## RECORDS PROVIDED:
=== Begin Enclosure ===
(** ** A new relay *)

Lemma bytestream_new_Ok size : 1 < size < 2 ^ 31 ->
  exists q, bytestream_new size = Ok q /\ queue_ok q /\ contents q = [].
Proof.
  intros Hs. unfold bytestream_new. rewrite (proj2 (Z.ltb_lt 1 size)) by lia. eexists. split; [reflexivity|].
  assert (Hl : len (repeat Byte.x00 (Z.to_nat size)) = size) by (unfold len; rewrite repeat_length; lia).
  split; [|done]. split; [|cbn [buffer_]; lia].
  unfold bytestream_wf. cbn [buffer_ next_byte_to_push next_byte_to_pop]. lia.
Qed.

Lemma relay_poller_guarded x : Forall2 (guarded x) (actions_ (relay_poller x)) relay_guards /\ poller_wf (relay_poller x) x.
Proof.
  split; [|repeat constructor].
  unfold relay_guards. repeat (apply Forall2_cons; split; [by left|]). constructor.
Qed.

Context {sockets : SocketKernel OS}.

(** C31: The DNS proxy's TCP relay is a pair of lossless pipes.  However many
    turns its loop takes, and whatever descriptors the system reports in each,
    no assertion of the two queues fails (the conditions tested before each poll
    still hold when the callbacks run); in each direction the bytes written, in
    the queue and still to be read are the bytes there were to read when the
    relay began, in order.  The loop returns only when a descriptor has failed,
    or when both sides have closed and every byte has been passed on. *)
Theorem tcp_relay_transparent (n : nat) (tcp_target : Address) (c : FileDescriptor) (o : OS) (x : TcpRelay OS) :
  relay_start tcp_target c o = Ok x -> fd_ (dns_server x) <> fd_ c -> eof_ c = false ->
  match tcp_relay n tcp_target c o with
  | Ok (ended, p', x') =>
      stream (fd_ (dns_server x)) (relay_os x') ++ contents (from_client x') ++ input (fd_ c) (relay_os x') =
        stream (fd_ (dns_server x)) (relay_os x) ++ input (fd_ c) (relay_os x) /\
      stream (fd_ c) (relay_os x') ++ contents (from_server x') ++ input (fd_ (dns_server x)) (relay_os x') =
        stream (fd_ c) (relay_os x) ++ input (fd_ (dns_server x)) (relay_os x) /\
      (ended = true -> Exists (fun q => failed q = true) (pollfds_ p') \/ relay_done x')
  | Err e => caught_as_exception e = true
  end.
Proof.
  intros E Hne Hc. unfold tcp_relay. rewrite E. cbn [bind]. unfold relay_start in E. apply bind_Ok in E as ([s o1] & Es & E). apply bind_Ok in E as (o2 & _ & E).
  destruct (bytestream_new_Ok RELAY_BUFFER_SIZE) as (q & Eq & Hq & Hempty); [done|]. rewrite Eq in E. cbn [bind] in E.
  injection E as <-. cbn [dns_server relay_os] in *.
  assert (Heof : eof_ s = false).
  { unfold tcp_socket, socket_new, fd_new, check_and_set_cloexec in Es. destruct (sys_socket _ _ o) as [r o3].
    apply bind_Ok in Es as (k & _ & Es). cbn [fd_] in Es. destruct (k <=? 2); [done|]. destruct (sys_set_cloexec k o3) as [r2 o4].
    apply bind_Ok in Es as (? & _ & Es). by injection Es as <- _. }
  set (x := {| dns_server := s; client := c; from_client := q; from_server := q; relay_os := o2 |}).
  destruct (relay_poller_guarded x) as [Hg Hwf].
  assert (HI : relay_inv x) by (split; cbn; try done; by rewrite ?Heof, ?Hc).
  pose proof (relay_loop_ok n (relay_poller x) x Hg Hwf HI) as H.
  destruct (relay_loop n (relay_poller x) x) as [[[ended p'] x']|e]; [|done]. destruct H as ([R1 R2 R3 R4 _ _] & _ & Hend).
  unfold upstream, downstream in R3, R4. rewrite R1, R2 in R3, R4. cbn [x dns_server client from_client from_server relay_os] in R3, R4.
  rewrite Hempty in R3, R4. by split.
Qed.
End Relay.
=== End Enclosure ===
## TASK DIRECTIONS:
The expected response is the full data, reproduced exactly.

## ANSWER SPACE:
(** ** A new relay *)

Lemma bytestream_new_Ok size : 1 < size < 2 ^ 31 ->
  exists q, bytestream_new size = Ok q /\ queue_ok q /\ contents q = [].
Proof.
  intros Hs. unfold bytestream_new. rewrite (proj2 (Z.ltb_lt 1 size)) by lia. eexists. split; [reflexivity|].
  assert (Hl : len (repeat Byte.x00 (Z.to_nat size)) = size) by (unfold len; rewrite repeat_length; lia).
  split; [|done]. split; [|cbn [buffer_]; lia].
  unfold bytestream_wf. cbn [buffer_ next_byte_to_push next_byte_to_pop]. lia.
Qed.

Lemma relay_poller_guarded x : Forall2 (guarded x) (actions_ (relay_poller x)) relay_guards /\ poller_wf (relay_poller x) x.
Proof.
  split; [|repeat constructor].
  unfold relay_guards. repeat (apply Forall2_cons; split; [by left|]). constructor.
Qed.

Context {sockets : SocketKernel OS}.

(** C31: The DNS proxy's TCP relay is a pair of lossless pipes.  However many
    turns its loop takes, and whatever descriptors the system reports in each,
    no assertion of the two queues fails (the conditions tested before each poll
    still hold when the callbacks run); in each direction the bytes written, in
    the queue and still to be read are the bytes there were to read when the
    relay began, in order.  The loop returns only when a descriptor has failed,
    or when both sides have closed and every byte has been passed on. *)
Theorem tcp_relay_transparent (n : nat) (tcp_target : Address) (c : FileDescriptor) (o : OS) (x : TcpRelay OS) :
  relay_start tcp_target c o = Ok x -> fd_ (dns_server x) <> fd_ c -> eof_ c = false ->
  match tcp_relay n tcp_target c o with
  | Ok (ended, p', x') =>
      stream (fd_ (dns_server x)) (relay_os x') ++ contents (from_client x') ++ input (fd_ c) (relay_os x') =
        stream (fd_ (dns_server x)) (relay_os x) ++ input (fd_ c) (relay_os x) /\
      stream (fd_ c) (relay_os x') ++ contents (from_server x') ++ input (fd_ (dns_server x)) (relay_os x') =
        stream (fd_ c) (relay_os x) ++ input (fd_ (dns_server x)) (relay_os x) /\
      (ended = true -> Exists (fun q => failed q = true) (pollfds_ p') \/ relay_done x')
  | Err e => caught_as_exception e = true
  end.
Proof.
  intros E Hne Hc. unfold tcp_relay. rewrite E. cbn [bind]. unfold relay_start in E. apply bind_Ok in E as ([s o1] & Es & E). apply bind_Ok in E as (o2 & _ & E).
  destruct (bytestream_new_Ok RELAY_BUFFER_SIZE) as (q & Eq & Hq & Hempty); [done|]. rewrite Eq in E. cbn [bind] in E.
  injection E as <-. cbn [dns_server relay_os] in *.
  assert (Heof : eof_ s = false).
  { unfold tcp_socket, socket_new, fd_new, check_and_set_cloexec in Es. destruct (sys_socket _ _ o) as [r o3].
    apply bind_Ok in Es as (k & _ & Es). cbn [fd_] in Es. destruct (k <=? 2); [done|]. destruct (sys_set_cloexec k o3) as [r2 o4].
    apply bind_Ok in Es as (? & _ & Es). by injection Es as <- _. }
  set (x := {| dns_server := s; client := c; from_client := q; from_server := q; relay_os := o2 |}).
  destruct (relay_poller_guarded x) as [Hg Hwf].
  assert (HI : relay_inv x) by (split; cbn; try done; by rewrite ?Heof, ?Hc).
  pose proof (relay_loop_ok n (relay_poller x) x Hg Hwf HI) as H.
  destruct (relay_loop n (relay_poller x) x) as [[[ended p'] x']|e]; [|done]. destruct H as ([R1 R2 R3 R4 _ _] & _ & Hend).
  unfold upstream, downstream in R3, R4. rewrite R1, R2 in R3, R4. cbn [x dns_server client from_client from_server relay_os] in R3, R4.
  rewrite Hempty in R3, R4. by split.
Qed.
End Relay.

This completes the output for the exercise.